=== Section Start ===
(** ** Every action preserves the invariant *)

Lemma recv_inv s s' : inv s → main s ≠ MExited → recv s = Some s' → inv s'.
Proof.
  intros [] Hmain. unfold recv. destruct (stoppedWorker s) as [|wid rest] eqn:Hchan; [done|].
  assert (rest = []) as ->.
  { destruct rest; [done|]. simpl in inv_cap0. lia. }
  destruct (inv_chan0 wid) as (n0 & p0 & Hn0 & Hp0 & Hdone); [left|].
  intros [= <-]. split; simpl; try assumption.
  - intros wid' n [Hne Hn]%lookup_delete_Some.
    destruct (inv_workers0 wid' n Hn) as (p & Hp & Hpid & Hd). exists p.
    split_and!; [done..|]. intros Hpc%Hd%list_elem_of_singleton. congruence.
  - intros n p Hp Hnd. pose proof (inv_live0 n p Hp Hnd) as Hl.
    rewrite lookup_delete_ne; [done|]. intros ->. rewrite Hn0 in Hl. simplify_eq.
  - by intros wid' ?%elem_of_nil.
  - lia.
  - rewrite map_size_delete_Some by (by eexists).
    assert (size (workers s) ≠ 0); [|lia].
    intros H0%map_size_empty_iff. rewrite H0, lookup_empty in Hn0. done.
  - done.
Qed.

Lemma on_collect_emissions w c res e :
  e ∈ omap emission (on_collect int_overflow w c res).2 → InstanceGUID e = wInstanceGUID (id w).
Proof.
  destruct res as [ms|err|p]; simpl; [|case_decide; set_solver|set_solver].
  rewrite omap_app, omap_emission_envelopes. simpl. rewrite app_nil_r.
  by intros (m & -> & _)%list_elem_of_fmap.
Qed.

(** Two live positions of the same goroutine. *)
Ltac solve_similar H :=
  unfold similar, coll_ok; cbn; rewrite ?H;
  split; [reflexivity|split; [by split|intros; congruence]].

Lemma exec_worker_inv l n p s s' :
  inv s → procs s !! n = Some p → exec_worker int_overflow l n p s = Some s' → inv s'.
Proof.
  intros Hinv Hp Hex. pose proof (inv_procs s Hinv n p Hp) as [Hcoll Hwf].
  unfold exec_worker in Hex. unfold coll_ok in Hcoll.
  destruct l, (p_pc p) as [|c t|c| | |] eqn:Hpc; try discriminate Hex.
  - destruct res; simplify_eq; (eapply inv_update; [done|done|]); solve_similar Hpc.
  - simplify_eq. eapply inv_update; [done|done|]. solve_similar Hpc.
  - case_match; simplify_eq. eapply inv_update; [done|done|]. solve_similar Hpc.
  - assert (∃ next acts, on_collect int_overflow (p_worker p) c res = (next, acts) ∧
      s' = add_emitted (omap emission acts) (update n (set_pc
        match next with Some c' => WLoop c' (reset_ns acts) | None => WClosing end p) s))
      as (next & acts & Hon & ->).
    { destruct res; [..|discriminate Hex];
        (destruct (on_collect int_overflow (p_worker p) c _) as [next acts] in Hex |- *;
         injection Hex as <-; by eexists _, _). }
    apply inv_similar; [done|eapply similar_update; [done|]|].
    + destruct next; solve_similar Hpc.
    + intros e He. exists p. split; [by eapply list_elem_of_lookup_2|].
      apply (on_collect_emissions (p_worker p) c res). by rewrite Hon.
  - simplify_eq. eapply inv_update; [done|done|]. solve_similar Hpc.
  - case_decide as Hcap; [|done]. simplify_eq. destruct Hinv.
    assert (workers s !! pid p = Some n) as Hw by (apply inv_live0; congruence).
    assert (stoppedWorker s = []) as Hchan by (destruct (stoppedWorker s); simpl in *; [done|lia]).
    assert (n < length (procs s)) as Hlt by (by eapply lookup_lt_Some).
    split; simpl; try assumption; rewrite Hchan in *; simpl.
    + intros wid m Hm. destruct (inv_workers0 wid m Hm) as (q & Hq & Hqid & Hd).
      destruct (decide (m = n)) as [->|Hne].
      * simplify_eq. rewrite list_lookup_insert_eq by done. eexists. split; [done|]. set_solver.
      * rewrite list_lookup_insert_ne by done. exists q. split_and!; [done..|]. set_solver.
    + intros m q Hq Hnd. apply list_lookup_insert_Some in Hq as [(<- & <- & _)|[_ Hq]]; [done|].
      by apply inv_live0.
    + intros wid ->%list_elem_of_singleton. exists n. eexists. split; [done|].
      by rewrite list_lookup_insert_eq.
    + lia.
    + intros m q Hq. apply list_lookup_insert_Some in Hq as [(<- & <- & _)|[_ Hq]];
        [|by apply (inv_procs0 m)]. split; [|done]. unfold coll_ok. simpl. done.
    + intros e He. destruct (inv_emitted0 e He) as (q & Hq & Heq).
      apply list_elem_of_lookup in Hq as [m Hm].
      destruct (decide (m = n)) as [->|Hne].
      * simplify_eq. eexists. split; [eapply list_elem_of_lookup_2; by apply list_lookup_insert_eq|].
        done.
      * exists q. split; [|done]. apply (list_elem_of_lookup_2 _ m).
        by rewrite list_lookup_insert_ne.
Qed.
=== Section End ===
### Task prompt
Everything in the material above from the line that has "as (next & acts & Hon & ->)." through the line that has "split; simpl; try assumption;" must be duplicated exactly, with no other lines given.

### Result below
      as (next & acts & Hon & ->).
    { destruct res; [..|discriminate Hex];
        (destruct (on_collect int_overflow (p_worker p) c _) as [next acts] in Hex |- *;
         injection Hex as <-; by eexists _, _). }
    apply inv_similar; [done|eapply similar_update; [done|]|].
    + destruct next; solve_similar Hpc.
    + intros e He. exists p. split; [by eapply list_elem_of_lookup_2|].
      apply (on_collect_emissions (p_worker p) c res). by rewrite Hon.
  - simplify_eq. eapply inv_update; [done|done|]. solve_similar Hpc.
  - case_decide as Hcap; [|done]. simplify_eq. destruct Hinv.
    assert (workers s !! pid p = Some n) as Hw by (apply inv_live0; congruence).
    assert (stoppedWorker s = []) as Hchan by (destruct (stoppedWorker s); simpl in *; [done|lia]).
    assert (n < length (procs s)) as Hlt by (by eapply lookup_lt_Some).
    split; simpl; try assumption; rewrite Hchan in *; simpl.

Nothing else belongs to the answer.